**Exercise aim**
Records follow. Copy every line with "each".

··· The data

(** * lite-llm: hardware prober, metrics sampler and inference-server client

    A shallow embedding of the Go packages [internal/system] (checker.go),
    [monitor] (the performance sampler) and [internal/ollama] (client.go),
    together with the properties the specification states about them.

    Conventions.
    - A Go [string] is a Rocq [string] (a sequence of bytes).
    - A Go [int]/[int64] is a [Z] kept in range by [wrap64]; a [uint64] is a
      [Z] kept in range by [wrapU64].
    - A function returning [(v, err)] returns a pair whose second component is
      an [option] (with [None] for Go's [nil]).
    - The operating system, the file system and the HTTP transport are
      explicit arguments: records of functions answering each call.  A
      command or a file answers the same way each time it is asked within
      one probe or one sample.
    - Strings are read as UTF-8 where the library does: white space is that
      of [unicode.IsSpace].
    - A [bufio.Scanner] has its default buffer: it reads lines of fewer
      than 65536 bytes and stops for good at a longer one. *)

From Stdlib Require Import ZArith QArith List String Ascii Bool Lia DecimalString.
Import ListNotations.
Open Scope string_scope.
Open Scope Z_scope.

Set Implicit Arguments.

(* ================================================================== *)
(** * Go runtime and standard-library functions used by the program   *)
(* ================================================================== *)

(** ** Machine integers *)

Definition wrap64 (z : Z) : Z := (z + 2^63) mod 2^64 - 2^63.
Definition wrapU64 (z : Z) : Z := z mod 2^64.
Definition maxInt64 : Z := 2^63 - 1.
Definition minInt64 : Z := - 2^63.
Definition maxUint64 : Z := 2^64 - 1.

(** ** Bytes *)

Definition byte (n : nat) : ascii := ascii_of_nat n.
Definition LF : string := String (byte 10) "".

(** The six ASCII white-space characters. *)
Definition isSpace (c : ascii) : bool :=
  let n := nat_of_ascii c in
  (((9 <=? n) && (n <=? 13)) || (n =? 32))%nat.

······

**Written response**
      explicit arguments: records of functions answering each call.  A
      command or a file answers the same way each time it is asked within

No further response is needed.